Records from a data source:

(** C4.  When fetch_tracks succeeds (through the worker's switch, or
    through the server's handler for a caller that has a session), the
    playlist-page call returned some [items], the saved-status call was made
    for their ids and returned [savedStatus], and the projected [tracks]
    have the length of [items]; the track at position [i] is the projection
    of item [i] and its [is_saved] is [savedStatus[i]], the element at
    position [i] when the saved-status response is an array. *)
Theorem fetch_tracks_zips_saved_status
    (env : Env) (w w' : World) (sid : string) (args : ToolArgs) (r : ToolResult) :
  handleToolCall env sid "fetch_tracks" args w = (Return r, w') \/
  (is_Some (authSessions w !! sid) /\
   callToolHandler env sid "fetch_tracks" args w = (Return r, w')) ->
  exists playlistId offset limit items total w1 ids savedStatus tracks,
    args = FetchTracksArgs playlistId offset limit /\
    spotifyApiRequest env sid (playlist_page_endpoint playlistId offset limit) GET NoBody w
      = (Return (Some (JPage items total)), w1) /\
    track_ids items = Return ids /\
    spotifyApiRequest env sid (saved_status_endpoint ids) GET NoBody w1
      = (Return savedStatus, w') /\
    structuredContent r = Some (PlaylistTracks playlistId tracks total) /\
    length tracks = length items /\
    (forall i v, tracks !! i = Some v ->
       exists t, items !! i = Some (Some t) /\
                 v = playlist_track_view t (is_saved v) /\
                 saved_at savedStatus i = Return (is_saved v)) /\
    (forall flags, savedStatus = Some (JSaved flags) ->
       forall i v, tracks !! i = Some v -> is_saved v = flags !! i).
Proof.
  intros H.
  assert (Hrun : fetch_tracks env sid args w = (Return r, w')).
  { destruct H as [H|[Hs H]].
    - now rewrite handleToolCall_fetch_tracks in H.
    - now rewrite (callToolHandler_authenticated env w sid _ _ Hs),
        handleToolCall_fetch_tracks in H. }
  clear H. unfold fetch_tracks, bind, lift in Hrun.
  destruct args as [|t i|p o l|q ts l m]; cbn [fetchTracksParser] in Hrun;
    try discriminate.
  destruct (within 100 l); [|discriminate].
  destruct (spotifyApiRequest env sid (playlist_page_endpoint p o l) GET NoBody w)
    as [[[[a rt e|items total|flags|sr]|]|e] w1] eqn:Hpage; try discriminate.
  destruct (track_ids items) as [ids|e] eqn:Hids; [|discriminate].
  destruct (spotifyApiRequest env sid (saved_status_endpoint ids) GET NoBody w1)
    as [[saved|e] w2] eqn:Hsaved; [|discriminate].
  destruct (project_items saved 0 items) as [tracks|e] eqn:Hproj; [|discriminate].
  unfold ret in Hrun. inversion Hrun; subst r w'. clear Hrun.
  destruct (project_items_spec saved items 0 tracks Hproj) as [Hlen Hall].
  exists p, o, l, items, total, w1, ids, saved, tracks.
  split; [reflexivity|]. split; [exact Hpage|]. split; [exact Hids|].
  split; [exact Hsaved|]. split; [reflexivity|]. split; [exact Hlen|].
  split.
  - intros i v Hv. exact (Hall i v Hv).
  - intros flags -> i v Hv. destruct (Hall i v Hv) as (t & _ & _ & Hsv).
    simpl in Hsv. now inversion Hsv.
Qed.

Lemma fetch_tracks_zips_saved_status_witness :
  exists r w',
    handleToolCall (demo_env true) "live" "fetch_tracks"
      (FetchTracksArgs "pl" None None) demo_world = (Return r, w') /\
    exists tracks total,
      structuredContent r = Some (PlaylistTracks "pl" tracks total) /\
      length tracks = 2%nat /\
      (forall i v, tracks !! i = Some v -> is_saved v = [true; false] !! i).
Proof.
  destruct (handleToolCall (demo_env true) "live" "fetch_tracks"
              (FetchTracksArgs "pl" None None) demo_world) as [[r|e] w'] eqn:Hrun;
    [|vm_compute in Hrun; discriminate].
  exists r, w'. split; [reflexivity|].
  destruct (fetch_tracks_zips_saved_status (demo_env true) demo_world w' "live"
              (FetchTracksArgs "pl" None None) r (or_introl Hrun))
    as (p & o & l & items & total & w1 & ids & saved & tracks
        & Hargs & Hpage & Hids & Hsaved & Hsc & Hlen & Hall & Hflags).
  inversion Hargs; subst p o l.
  exists tracks, total. split; [exact Hsc|].
  vm_compute in Hrun. inversion Hrun; subst r w'.
  cbn [structuredContent] in Hsc. inversion Hsc; subst tracks total.
  split; [reflexivity|].
  intros i v Hv.
  destruct i as [|[|i]]; simpl in Hv; [ | | rewrite lookup_nil in Hv ];
    inversion Hv; subst; reflexivity.
Defined.

(** *** The OAuth callback *)

Section Callback.

Context (env : Env).

Lemma handleAuthCallback_error w code state error e :
  present error = Some e ->
  handleAuthCallback env code state error w =
    (Return (mkHttpReply 400 (AuthenticationFailedPage e)), w).
Proof. intros He. unfold handleAuthCallback. now rewrite He. Qed.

* Aim of the exercise
Start to finish, copy the records above with no differences.

* Solution to this task
(** C4.  When fetch_tracks succeeds (through the worker's switch, or
    through the server's handler for a caller that has a session), the
    playlist-page call returned some [items], the saved-status call was made
    for their ids and returned [savedStatus], and the projected [tracks]
    have the length of [items]; the track at position [i] is the projection
    of item [i] and its [is_saved] is [savedStatus[i]], the element at
    position [i] when the saved-status response is an array. *)
Theorem fetch_tracks_zips_saved_status
    (env : Env) (w w' : World) (sid : string) (args : ToolArgs) (r : ToolResult) :
  handleToolCall env sid "fetch_tracks" args w = (Return r, w') \/
  (is_Some (authSessions w !! sid) /\
   callToolHandler env sid "fetch_tracks" args w = (Return r, w')) ->
  exists playlistId offset limit items total w1 ids savedStatus tracks,
    args = FetchTracksArgs playlistId offset limit /\
    spotifyApiRequest env sid (playlist_page_endpoint playlistId offset limit) GET NoBody w
      = (Return (Some (JPage items total)), w1) /\
    track_ids items = Return ids /\
    spotifyApiRequest env sid (saved_status_endpoint ids) GET NoBody w1
      = (Return savedStatus, w') /\
    structuredContent r = Some (PlaylistTracks playlistId tracks total) /\
    length tracks = length items /\
    (forall i v, tracks !! i = Some v ->
       exists t, items !! i = Some (Some t) /\
                 v = playlist_track_view t (is_saved v) /\
                 saved_at savedStatus i = Return (is_saved v)) /\
    (forall flags, savedStatus = Some (JSaved flags) ->
       forall i v, tracks !! i = Some v -> is_saved v = flags !! i).
Proof.
  intros H.
  assert (Hrun : fetch_tracks env sid args w = (Return r, w')).
  { destruct H as [H|[Hs H]].
    - now rewrite handleToolCall_fetch_tracks in H.
    - now rewrite (callToolHandler_authenticated env w sid _ _ Hs),
        handleToolCall_fetch_tracks in H. }
  clear H. unfold fetch_tracks, bind, lift in Hrun.
  destruct args as [|t i|p o l|q ts l m]; cbn [fetchTracksParser] in Hrun;
    try discriminate.
  destruct (within 100 l); [|discriminate].
  destruct (spotifyApiRequest env sid (playlist_page_endpoint p o l) GET NoBody w)
    as [[[[a rt e|items total|flags|sr]|]|e] w1] eqn:Hpage; try discriminate.
  destruct (track_ids items) as [ids|e] eqn:Hids; [|discriminate].
  destruct (spotifyApiRequest env sid (saved_status_endpoint ids) GET NoBody w1)
    as [[saved|e] w2] eqn:Hsaved; [|discriminate].
  destruct (project_items saved 0 items) as [tracks|e] eqn:Hproj; [|discriminate].
  unfold ret in Hrun. inversion Hrun; subst r w'. clear Hrun.
  destruct (project_items_spec saved items 0 tracks Hproj) as [Hlen Hall].
  exists p, o, l, items, total, w1, ids, saved, tracks.
  split; [reflexivity|]. split; [exact Hpage|]. split; [exact Hids|].
  split; [exact Hsaved|]. split; [reflexivity|]. split; [exact Hlen|].
  split.
  - intros i v Hv. exact (Hall i v Hv).
  - intros flags -> i v Hv. destruct (Hall i v Hv) as (t & _ & _ & Hsv).
    simpl in Hsv. now inversion Hsv.
Qed.

Lemma fetch_tracks_zips_saved_status_witness :
  exists r w',
    handleToolCall (demo_env true) "live" "fetch_tracks"
      (FetchTracksArgs "pl" None None) demo_world = (Return r, w') /\
    exists tracks total,
      structuredContent r = Some (PlaylistTracks "pl" tracks total) /\
      length tracks = 2%nat /\
      (forall i v, tracks !! i = Some v -> is_saved v = [true; false] !! i).
Proof.
  destruct (handleToolCall (demo_env true) "live" "fetch_tracks"
              (FetchTracksArgs "pl" None None) demo_world) as [[r|e] w'] eqn:Hrun;
    [|vm_compute in Hrun; discriminate].
  exists r, w'. split; [reflexivity|].
  destruct (fetch_tracks_zips_saved_status (demo_env true) demo_world w' "live"
              (FetchTracksArgs "pl" None None) r (or_introl Hrun))
    as (p & o & l & items & total & w1 & ids & saved & tracks
        & Hargs & Hpage & Hids & Hsaved & Hsc & Hlen & Hall & Hflags).
  inversion Hargs; subst p o l.
  exists tracks, total. split; [exact Hsc|].
  vm_compute in Hrun. inversion Hrun; subst r w'.
  cbn [structuredContent] in Hsc. inversion Hsc; subst tracks total.
  split; [reflexivity|].
  intros i v Hv.
  destruct i as [|[|i]]; simpl in Hv; [ | | rewrite lookup_nil in Hv ];
    inversion Hv; subst; reflexivity.
Defined.

(** *** The OAuth callback *)

Section Callback.

Context (env : Env).

Lemma handleAuthCallback_error w code state error e :
  present error = Some e ->
  handleAuthCallback env code state error w =
    (Return (mkHttpReply 400 (AuthenticationFailedPage e)), w).
Proof. intros He. unfold handleAuthCallback. now rewrite He. Qed.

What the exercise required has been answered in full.